Required work: From the line with "transitivity (decorateVmState (decorateVmState" through the line with "unfold withProbes, applyProbeSnapshotToVm, generationBase.", repeat the entries verbatim, both end lines included, and add nothing.
---- Listed records
(** Quota sealing is one-way within a generation: once the quota of a VM's
    generation is verified, every report of the same generation and CPU size
    leaves it verified, also a snapshot that carries no verification time. *)
Theorem quota_seal_sticky runId vm report c q r
    (Hc : vm_runtimeConstraints vm = Some c) (Hq : rc_quotaVerifiedAt c = Some q)
    (Hr : act_runtime_constraints report = Some r)
    (Hgen : trim (vrc_generation r) = rc_generation c) (Ht : truthy (rc_generation c) = true)
    (Hcpu : vrc_cpu_millis r = rc_cpuMillis c) :
  exists c', vm_runtimeConstraints (applyReportedVmState runId vm report) = Some c' /\
    rc_generation c' = rc_generation c /\ rc_cpuMillis c' = rc_cpuMillis c /\
    is_Some (rc_quotaVerifiedAt c').
Proof.
  apply applyReported_cases; [exists c; by rewrite Hq|]. intros _.
  assert (Hsame : generationChanged vm report = false).
  { unfold generationChanged, currentGeneration. rewrite (reported_generation_trim _ _ Hr), Hgen.
    unfold or_null. rewrite Ht, Hc. cbn. rewrite Ht. by rewrite bool_decide_true. }
  rewrite accept_constraints, merged_constraints_eq. unfold generationBase.
  rewrite Hsame, Hc, Hr. cbn. rewrite Hgen, Ht, String.eqb_refl, Hq, Hcpu, Z.eqb_refl. cbn.
  destruct (vrc_quota_verified_at_unix_ms r) as [q'|] eqn:E; cbn; [|by exists c; rewrite Hq].
  eexists. split; [done|]. cbn. eauto.
Qed.

Lemma applyReported_other runId vm report :
  vm_runtimeVmName vm <> act_vm_name report -> applyReportedVmState runId vm report = vm.
Proof.
  intros H. unfold applyReportedVmState, matchesVmReportIdentity.
  apply String.eqb_neq in H. rewrite H, andb_false_r. done.
Qed.

(** Reports about different VMs commute: the order in which a host's VM
    reports are projected does not matter. *)
Theorem reports_of_different_vms_commute runId c r1 r2
    (Hne : act_vm_name r1 <> act_vm_name r2) :
  applyToVms runId (applyToVms runId c r1) r2 = applyToVms runId (applyToVms runId c r2) r1.
Proof.
  unfold applyToVms, with_vms. cbn. f_equal. rewrite !map_map. apply map_ext. intros vm.
  destruct (decide (vm_runtimeVmName vm = act_vm_name r1)) as [E1|E1].
  - rewrite !(applyReported_other runId _ r2); [done|congruence|].
    rewrite applyReported_runtimeVmName. congruence.
  - rewrite !(applyReported_other runId _ r1); [done| |congruence].
    by rewrite applyReported_runtimeVmName.
Qed.

Lemma decorate_with_probes vm bp sp :
  decorateVmState (with_probes (decorateVmState vm) bp sp) = decorateVmState (with_probes vm bp sp).
Proof.
  transitivity (decorateVmState (decorateVmState (with_probes vm bp sp)));
    [|apply decorateVmState_idem]. by destruct_vm vm.
Qed.

Lemma decorate_reset vm bp sp :
  decorateVmState (with_probes (resetVmForRuntimeGeneration (decorateVmState vm)) bp sp) =
  decorateVmState (with_probes (resetVmForRuntimeGeneration vm) bp sp).
Proof.
  destruct_vm vm. unfold decorateVmState. cbn. rewrite sanitizeLegacy_idem. by destruct tp.
Qed.

Lemma withProbes_decorate vm report : withProbes (decorateVmState vm) report = withProbes vm report.
Proof.
  unfold withProbes, applyProbeSnapshotToVm, generationBase.
  change (generationChanged (decorateVmState vm) report) with (generationChanged vm report).
  destruct (generationChanged vm report).
  - rewrite decorate_reset. by destruct_vm vm.
  - apply decorate_with_probes.
Qed.

Lemma acceptReport_decorate vm report :
  acceptReport (decorateVmState vm) report = acceptReport vm report.
Proof.
  unfold acceptReport, withRuntimeEvidence, projectedTerminal, projectedResourceState,
    mergedConstraints. by rewrite withProbes_decorate.
Qed.

Lemma applyReported_decorate runId vm report :
  decorateVmState (applyReportedVmState runId (decorateVmState vm) report) =
  decorateVmState (applyReportedVmState runId vm report).
Proof.
  unfold applyReportedVmState. rewrite acceptReport_decorate.
  change (reportIgnored (decorateVmState vm) report) with (reportIgnored vm report).
  change (vm_runtimeVmName (decorateVmState vm)) with (vm_runtimeVmName vm).
  destruct (negb _); [apply decorateVmState_idem|].
  destruct (reportIgnored vm report); [apply decorateVmState_idem|done].
Qed.

(** Batching does not matter to the VMs: an inventory report projects the
    VMs exactly as the same VM states reported one at a time do, each with its
    own recomputation of the document. *)
Theorem host_report_as_vm_reports runId c reported :
  run_vms (applyHostReportToRunState runId c reported) =
  run_vms (recomputeRunState
    (fold_left (fun c r => recomputeRunState (applyToVms runId c r)) reported c)).
Proof.
  unfold applyHostReportToRunState. rewrite !recompute_vms.
  enough (forall c c', map decorateVmState (run_vms c) = map decorateVmState (run_vms c') ->
    map decorateVmState (run_vms (fold_left (applyToVms runId) reported c)) =
    map decorateVmState (run_vms
      (fold_left (fun c r => recomputeRunState (applyToVms runId c r)) reported c'))) by auto.
  induction reported as [|r rs IH]; intros d d' Hd; [done|]. cbn. apply IH.
  cbn. rewrite map_decorate_idem, !map_map.
  assert (Hstep : forall l, map (fun vm => decorateVmState (applyReportedVmState runId vm r)) l =
    map (fun vm => decorateVmState (applyReportedVmState runId vm r)) (map decorateVmState l)).
  { intros l. rewrite map_map. apply map_ext. intros vm. by rewrite applyReported_decorate. }
  rewrite (Hstep (run_vms d)), (Hstep (run_vms d')). by rewrite Hd.
Qed.

(** * Concrete documents and reports *)
Module Sample.
Definition summary : ScenarioLaunchSummary :=
  mkSummary "web" "web" [("boot-ok", probe_boot)]
    [mkDescriptor "boot-ok" "Boot" "exec" probe_boot;
     mkDescriptor "fixed" "Fixed" "exec" probe_scenario].

Definition provisioning : RunVmProvisioningSpec :=
  mkProvisioning None None None (Some (mkResourcesSpec 1000 512 4096)) (Some 3600)
    None None None prov_queued None.

(** A VM waiting for its host, provisioned with one CPU. *)
Definition vm0 : RunVmStateDocument :=
  mkVm "vm-1" 0 "svm" "web" "run-web" "web" vm_queued "" "" 0 term_pending None None false
    (probesOfPhase probe_boot summary) (probesOfPhase probe_scenario summary)
    [] None None defaultTerminalTarget None None None None summary None None None
    provisioning [("bootEvidence", JNull)].

Definition run0 : RunStateDocument :=
  mkRun run_provisioning "" "" 0 term_pending false true [] [] [] defaultTerminalTarget [vm0] None.

(** A ready report of generation [g], observed at [at_], with a sealed quota. *)
Definition ready_report (g : string) (at_ : Z) : VmActualState :=
  mkActual "run" "run-web" br_ready (Some (mkNetwork "br0" " 10.0.0.2 " "10.0.0.2/24" "10.0.0.1" None None))
    (Some (mkTerminalState term_ready (Some (mkTargetReport "10.1.1.1" 2222 "user" at_)) None at_))
    (Some (mkReportedConstraints g 1000 (Some (at_ - 1)))) None [" ssh-ed25519 AAAA "]
    [mkSnapshot "boot-ok" probe_boot ps_pass at_ None None] None at_.

(** A later inventory snapshot of generation [g] with no verification time. *)
Definition bare_report (g : string) (at_ : Z) : VmActualState :=
  mkActual "run" "run-web" br_running None None (Some (mkReportedConstraints g 1000 None)) None []
    [] None at_.

Definition report_of (a : VmActualState) : VmReport :=
  mkVmReport (act_run_id a) (act_vm_name a) (act_updated_at_unix_ms a) (act_phase a) (act_network a)
    (act_terminal a) (act_runtime_constraints a) (act_resource_state a)
    (act_ssh_host_keys_openssh a) (act_probes a) (act_error a).

Definition vm_sealed : RunVmStateDocument := applyReportedVmState "run" vm0 (ready_report "g1" 100).
End Sample.

Lemma applyReported_phase_monotone_witness :
  vm_phase Sample.vm0 = vm_queued /\ vm_phase Sample.vm_sealed = vm_ready /\
  canAdvanceVmPhase (vm_phase Sample.vm0) (vm_phase Sample.vm_sealed) = true.
Proof.
  split; [reflexivity|]. split; [vm_compute; reflexivity|].
  apply (applyReported_phase_monotone "run" Sample.vm0 (Sample.ready_report "g1" 100)).
  vm_compute. reflexivity.
Defined.

Lemma reachable_vms_fenced_witness :
  let c := applyHostReportToRunState "run"
             (applyVmReportToRunState "run" Sample.run0 (Sample.report_of (Sample.ready_report "g1" 100)))
             [Sample.ready_report "g2" 200; Sample.ready_report "g1" 300] in
  map vm_terminalPhase (run_vms c) = [term_ready] /\
  map retiredGenerations (run_vms c) = [["g1"]] /\
  Forall (fun vm => generations_fenced vm /\ ready_target_complete vm) (run_vms c).
Proof.
  split; [vm_compute; reflexivity|]. split; [vm_compute; reflexivity|].
  apply (reachable_vms_fenced "run" Sample.run0).
  - repeat constructor.
  - apply reach_host_report, reach_vm_report, reach_start.
Defined.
--------
Response to the task:
  transitivity (decorateVmState (decorateVmState (with_probes vm bp sp)));
    [|apply decorateVmState_idem]. by destruct_vm vm.
Qed.

Lemma decorate_reset vm bp sp :
  decorateVmState (with_probes (resetVmForRuntimeGeneration (decorateVmState vm)) bp sp) =
  decorateVmState (with_probes (resetVmForRuntimeGeneration vm) bp sp).
Proof.
  destruct_vm vm. unfold decorateVmState. cbn. rewrite sanitizeLegacy_idem. by destruct tp.
Qed.

Lemma withProbes_decorate vm report : withProbes (decorateVmState vm) report = withProbes vm report.
Proof.
  unfold withProbes, applyProbeSnapshotToVm, generationBase.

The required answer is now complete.